-- Records supplied follows --

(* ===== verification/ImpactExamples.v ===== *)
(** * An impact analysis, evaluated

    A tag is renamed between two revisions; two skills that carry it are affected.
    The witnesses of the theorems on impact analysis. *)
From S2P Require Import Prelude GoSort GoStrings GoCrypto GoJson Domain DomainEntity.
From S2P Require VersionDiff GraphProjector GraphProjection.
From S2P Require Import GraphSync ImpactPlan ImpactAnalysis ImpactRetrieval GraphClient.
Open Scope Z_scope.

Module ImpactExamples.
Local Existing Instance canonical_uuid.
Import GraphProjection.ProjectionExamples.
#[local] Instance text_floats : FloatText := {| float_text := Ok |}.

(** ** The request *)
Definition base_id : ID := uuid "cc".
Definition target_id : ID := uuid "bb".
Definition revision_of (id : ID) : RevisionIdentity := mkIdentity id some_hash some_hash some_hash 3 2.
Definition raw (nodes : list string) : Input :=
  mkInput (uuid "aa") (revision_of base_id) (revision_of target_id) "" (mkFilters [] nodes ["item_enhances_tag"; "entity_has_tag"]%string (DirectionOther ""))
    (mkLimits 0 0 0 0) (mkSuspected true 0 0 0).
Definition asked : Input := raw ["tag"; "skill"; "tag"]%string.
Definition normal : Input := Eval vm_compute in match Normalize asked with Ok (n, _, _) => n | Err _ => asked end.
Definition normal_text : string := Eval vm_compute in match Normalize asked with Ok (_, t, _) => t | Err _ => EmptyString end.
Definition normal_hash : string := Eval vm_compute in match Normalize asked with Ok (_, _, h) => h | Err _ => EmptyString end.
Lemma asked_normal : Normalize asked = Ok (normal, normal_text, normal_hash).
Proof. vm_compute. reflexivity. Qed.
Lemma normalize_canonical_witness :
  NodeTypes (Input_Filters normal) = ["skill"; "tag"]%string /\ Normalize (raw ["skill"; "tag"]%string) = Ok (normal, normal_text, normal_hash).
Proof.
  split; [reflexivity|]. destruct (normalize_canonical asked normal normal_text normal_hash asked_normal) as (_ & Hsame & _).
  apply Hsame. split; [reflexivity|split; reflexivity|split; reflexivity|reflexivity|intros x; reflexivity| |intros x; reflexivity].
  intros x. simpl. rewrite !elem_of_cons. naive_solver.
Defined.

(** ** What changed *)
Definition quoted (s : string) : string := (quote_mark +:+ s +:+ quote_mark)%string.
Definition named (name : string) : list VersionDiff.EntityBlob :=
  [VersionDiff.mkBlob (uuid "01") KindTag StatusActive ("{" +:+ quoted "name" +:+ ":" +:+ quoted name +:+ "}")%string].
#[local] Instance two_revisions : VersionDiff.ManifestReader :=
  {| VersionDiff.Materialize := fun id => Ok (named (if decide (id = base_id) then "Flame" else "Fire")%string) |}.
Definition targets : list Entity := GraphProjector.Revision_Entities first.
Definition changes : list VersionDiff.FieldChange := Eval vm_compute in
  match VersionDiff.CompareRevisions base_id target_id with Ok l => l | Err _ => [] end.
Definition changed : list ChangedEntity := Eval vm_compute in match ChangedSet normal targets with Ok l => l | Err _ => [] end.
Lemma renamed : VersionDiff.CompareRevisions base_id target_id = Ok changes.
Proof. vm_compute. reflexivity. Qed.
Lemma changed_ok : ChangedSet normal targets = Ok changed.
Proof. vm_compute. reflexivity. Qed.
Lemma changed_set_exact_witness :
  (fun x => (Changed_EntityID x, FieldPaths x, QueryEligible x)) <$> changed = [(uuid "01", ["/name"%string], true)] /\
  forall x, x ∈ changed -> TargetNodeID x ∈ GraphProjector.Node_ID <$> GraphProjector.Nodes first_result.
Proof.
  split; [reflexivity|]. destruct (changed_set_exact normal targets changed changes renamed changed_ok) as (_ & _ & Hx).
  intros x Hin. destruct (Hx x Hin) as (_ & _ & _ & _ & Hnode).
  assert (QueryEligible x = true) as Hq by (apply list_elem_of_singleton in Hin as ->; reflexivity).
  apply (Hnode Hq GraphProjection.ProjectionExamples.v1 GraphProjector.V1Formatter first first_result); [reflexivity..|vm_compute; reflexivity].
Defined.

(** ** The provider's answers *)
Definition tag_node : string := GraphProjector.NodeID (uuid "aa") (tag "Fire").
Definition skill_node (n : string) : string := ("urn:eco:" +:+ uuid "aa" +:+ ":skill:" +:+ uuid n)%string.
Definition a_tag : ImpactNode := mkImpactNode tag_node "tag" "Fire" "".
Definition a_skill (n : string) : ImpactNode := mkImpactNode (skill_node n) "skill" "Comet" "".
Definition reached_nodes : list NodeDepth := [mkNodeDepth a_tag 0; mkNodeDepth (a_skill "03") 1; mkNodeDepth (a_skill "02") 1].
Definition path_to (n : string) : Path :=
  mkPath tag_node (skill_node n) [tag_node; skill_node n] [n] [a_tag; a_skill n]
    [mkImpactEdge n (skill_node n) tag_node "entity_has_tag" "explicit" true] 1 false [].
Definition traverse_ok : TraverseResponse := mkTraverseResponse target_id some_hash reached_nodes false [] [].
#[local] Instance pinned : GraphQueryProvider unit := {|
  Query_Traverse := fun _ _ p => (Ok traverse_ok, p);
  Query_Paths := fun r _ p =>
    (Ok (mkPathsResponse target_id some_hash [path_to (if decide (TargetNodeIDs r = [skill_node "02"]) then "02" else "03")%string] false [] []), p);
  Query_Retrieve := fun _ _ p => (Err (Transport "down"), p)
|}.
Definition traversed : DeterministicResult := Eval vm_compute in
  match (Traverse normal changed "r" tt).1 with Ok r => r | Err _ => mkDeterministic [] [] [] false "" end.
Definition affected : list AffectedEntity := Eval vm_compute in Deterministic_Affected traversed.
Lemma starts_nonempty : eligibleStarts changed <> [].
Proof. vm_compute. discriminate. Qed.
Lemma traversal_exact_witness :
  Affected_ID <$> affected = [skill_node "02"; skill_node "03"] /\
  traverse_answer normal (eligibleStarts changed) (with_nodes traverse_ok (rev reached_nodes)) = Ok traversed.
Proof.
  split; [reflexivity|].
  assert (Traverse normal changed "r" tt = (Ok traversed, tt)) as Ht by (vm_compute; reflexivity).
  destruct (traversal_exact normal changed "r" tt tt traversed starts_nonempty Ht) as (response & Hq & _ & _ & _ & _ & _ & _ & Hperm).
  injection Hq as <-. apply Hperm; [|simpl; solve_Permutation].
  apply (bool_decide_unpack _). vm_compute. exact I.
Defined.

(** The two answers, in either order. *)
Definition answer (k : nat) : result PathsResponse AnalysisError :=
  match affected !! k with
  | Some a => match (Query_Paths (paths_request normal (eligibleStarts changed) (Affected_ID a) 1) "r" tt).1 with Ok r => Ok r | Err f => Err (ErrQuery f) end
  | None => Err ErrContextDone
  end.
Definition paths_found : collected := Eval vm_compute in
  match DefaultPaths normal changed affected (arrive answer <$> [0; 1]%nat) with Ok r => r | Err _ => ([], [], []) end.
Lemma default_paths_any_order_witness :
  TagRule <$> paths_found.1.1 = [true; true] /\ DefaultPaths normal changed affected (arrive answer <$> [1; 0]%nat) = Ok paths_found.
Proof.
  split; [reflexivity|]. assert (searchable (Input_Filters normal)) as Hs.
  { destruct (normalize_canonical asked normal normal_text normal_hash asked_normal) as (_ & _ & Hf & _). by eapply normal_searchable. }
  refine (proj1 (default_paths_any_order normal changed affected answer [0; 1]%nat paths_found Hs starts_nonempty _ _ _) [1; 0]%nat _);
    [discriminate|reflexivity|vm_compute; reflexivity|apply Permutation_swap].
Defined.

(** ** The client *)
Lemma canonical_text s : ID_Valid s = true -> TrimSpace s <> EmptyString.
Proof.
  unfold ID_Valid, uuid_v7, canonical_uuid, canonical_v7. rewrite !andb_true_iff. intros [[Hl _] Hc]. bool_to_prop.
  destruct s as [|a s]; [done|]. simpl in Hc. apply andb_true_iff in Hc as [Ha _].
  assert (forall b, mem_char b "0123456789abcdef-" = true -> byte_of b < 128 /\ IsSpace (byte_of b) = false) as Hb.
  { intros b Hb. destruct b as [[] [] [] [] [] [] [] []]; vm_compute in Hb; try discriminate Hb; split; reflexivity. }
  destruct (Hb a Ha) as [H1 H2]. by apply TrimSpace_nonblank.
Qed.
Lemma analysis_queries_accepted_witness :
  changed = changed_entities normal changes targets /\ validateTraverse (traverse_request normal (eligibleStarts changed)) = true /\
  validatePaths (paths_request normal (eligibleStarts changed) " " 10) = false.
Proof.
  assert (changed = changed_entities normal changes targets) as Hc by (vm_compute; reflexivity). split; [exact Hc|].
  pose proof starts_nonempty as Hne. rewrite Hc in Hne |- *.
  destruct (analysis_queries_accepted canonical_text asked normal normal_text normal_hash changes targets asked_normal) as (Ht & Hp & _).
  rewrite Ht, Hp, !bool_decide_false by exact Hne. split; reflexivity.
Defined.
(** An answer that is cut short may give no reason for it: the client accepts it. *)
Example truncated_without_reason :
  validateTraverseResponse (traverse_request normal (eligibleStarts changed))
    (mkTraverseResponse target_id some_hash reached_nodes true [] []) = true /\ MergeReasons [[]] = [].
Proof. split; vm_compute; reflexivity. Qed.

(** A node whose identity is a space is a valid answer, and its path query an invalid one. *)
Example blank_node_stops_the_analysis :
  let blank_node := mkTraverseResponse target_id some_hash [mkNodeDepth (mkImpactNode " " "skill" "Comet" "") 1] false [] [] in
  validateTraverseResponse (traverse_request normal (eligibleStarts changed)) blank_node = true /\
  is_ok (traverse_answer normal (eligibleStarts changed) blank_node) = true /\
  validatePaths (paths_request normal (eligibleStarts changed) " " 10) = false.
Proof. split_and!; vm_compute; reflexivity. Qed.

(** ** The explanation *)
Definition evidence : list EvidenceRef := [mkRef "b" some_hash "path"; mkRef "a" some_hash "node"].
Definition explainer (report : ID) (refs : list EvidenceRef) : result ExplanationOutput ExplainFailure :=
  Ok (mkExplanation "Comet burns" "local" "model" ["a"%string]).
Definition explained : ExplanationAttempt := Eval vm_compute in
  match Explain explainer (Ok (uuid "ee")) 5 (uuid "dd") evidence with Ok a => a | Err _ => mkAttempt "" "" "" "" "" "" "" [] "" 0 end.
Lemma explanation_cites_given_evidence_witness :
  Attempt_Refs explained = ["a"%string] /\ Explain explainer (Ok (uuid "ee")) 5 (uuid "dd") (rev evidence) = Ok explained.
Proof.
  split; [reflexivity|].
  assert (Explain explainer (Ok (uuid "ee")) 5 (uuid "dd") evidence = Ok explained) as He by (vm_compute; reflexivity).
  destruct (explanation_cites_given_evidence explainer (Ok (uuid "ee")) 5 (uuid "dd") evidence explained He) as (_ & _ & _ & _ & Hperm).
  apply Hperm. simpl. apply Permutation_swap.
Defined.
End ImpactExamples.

-- Records supplied concluded --
-- Records supplied follows --

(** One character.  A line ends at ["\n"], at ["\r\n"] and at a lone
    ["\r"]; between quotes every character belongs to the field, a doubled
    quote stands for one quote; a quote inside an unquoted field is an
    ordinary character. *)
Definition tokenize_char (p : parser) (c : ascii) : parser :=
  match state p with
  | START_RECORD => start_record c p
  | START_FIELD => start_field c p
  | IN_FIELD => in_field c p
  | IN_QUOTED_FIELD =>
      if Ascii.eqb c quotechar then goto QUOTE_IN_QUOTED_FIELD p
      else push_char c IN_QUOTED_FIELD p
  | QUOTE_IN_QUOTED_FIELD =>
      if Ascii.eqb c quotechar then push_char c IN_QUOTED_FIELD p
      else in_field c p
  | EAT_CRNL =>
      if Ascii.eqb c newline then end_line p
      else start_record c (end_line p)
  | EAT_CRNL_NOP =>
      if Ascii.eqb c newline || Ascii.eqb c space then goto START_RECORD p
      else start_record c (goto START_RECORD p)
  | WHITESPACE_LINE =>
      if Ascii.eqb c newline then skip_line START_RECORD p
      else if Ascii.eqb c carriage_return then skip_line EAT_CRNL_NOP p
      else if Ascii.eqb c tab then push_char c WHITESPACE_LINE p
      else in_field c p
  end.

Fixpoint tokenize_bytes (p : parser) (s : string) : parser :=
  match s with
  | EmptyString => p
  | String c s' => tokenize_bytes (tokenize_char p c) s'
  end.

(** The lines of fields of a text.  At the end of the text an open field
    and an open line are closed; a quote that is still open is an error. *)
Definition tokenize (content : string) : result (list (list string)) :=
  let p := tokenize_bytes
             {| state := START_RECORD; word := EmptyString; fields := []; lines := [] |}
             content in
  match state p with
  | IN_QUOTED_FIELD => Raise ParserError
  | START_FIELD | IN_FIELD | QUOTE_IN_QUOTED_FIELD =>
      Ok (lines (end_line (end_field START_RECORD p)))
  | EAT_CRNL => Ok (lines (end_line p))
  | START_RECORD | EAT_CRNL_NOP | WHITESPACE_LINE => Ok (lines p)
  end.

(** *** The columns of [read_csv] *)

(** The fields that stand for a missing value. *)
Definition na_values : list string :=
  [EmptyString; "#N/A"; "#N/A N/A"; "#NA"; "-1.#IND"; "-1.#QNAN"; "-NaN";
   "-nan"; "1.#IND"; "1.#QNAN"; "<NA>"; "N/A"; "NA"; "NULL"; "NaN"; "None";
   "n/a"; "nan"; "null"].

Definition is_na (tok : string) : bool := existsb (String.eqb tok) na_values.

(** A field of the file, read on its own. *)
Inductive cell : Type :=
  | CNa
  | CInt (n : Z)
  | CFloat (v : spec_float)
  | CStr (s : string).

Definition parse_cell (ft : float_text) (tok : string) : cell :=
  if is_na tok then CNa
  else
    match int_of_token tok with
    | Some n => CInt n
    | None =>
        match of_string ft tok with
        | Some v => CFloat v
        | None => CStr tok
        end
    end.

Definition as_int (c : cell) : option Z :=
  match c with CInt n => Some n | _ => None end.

-- Records supplied concluded --

* Task *
Could you retype exactly the lines above, starting at the line that contains "Definition affected : list" and ending at the line that contains "(ErrQuery f) end", and nothing more?

* Your solution *
Definition affected : list AffectedEntity := Eval vm_compute in Deterministic_Affected traversed.
Lemma starts_nonempty : eligibleStarts changed <> [].
Proof. vm_compute. discriminate. Qed.
Lemma traversal_exact_witness :
  Affected_ID <$> affected = [skill_node "02"; skill_node "03"] /\
  traverse_answer normal (eligibleStarts changed) (with_nodes traverse_ok (rev reached_nodes)) = Ok traversed.
Proof.
  split; [reflexivity|].
  assert (Traverse normal changed "r" tt = (Ok traversed, tt)) as Ht by (vm_compute; reflexivity).
  destruct (traversal_exact normal changed "r" tt tt traversed starts_nonempty Ht) as (response & Hq & _ & _ & _ & _ & _ & _ & Hperm).
  injection Hq as <-. apply Hperm; [|simpl; solve_Permutation].
  apply (bool_decide_unpack _). vm_compute. exact I.
Defined.

(** The two answers, in either order. *)
Definition answer (k : nat) : result PathsResponse AnalysisError :=
  match affected !! k with
  | Some a => match (Query_Paths (paths_request normal (eligibleStarts changed) (Affected_ID a) 1) "r" tt).1 with Ok r => Ok r | Err f => Err (ErrQuery f) end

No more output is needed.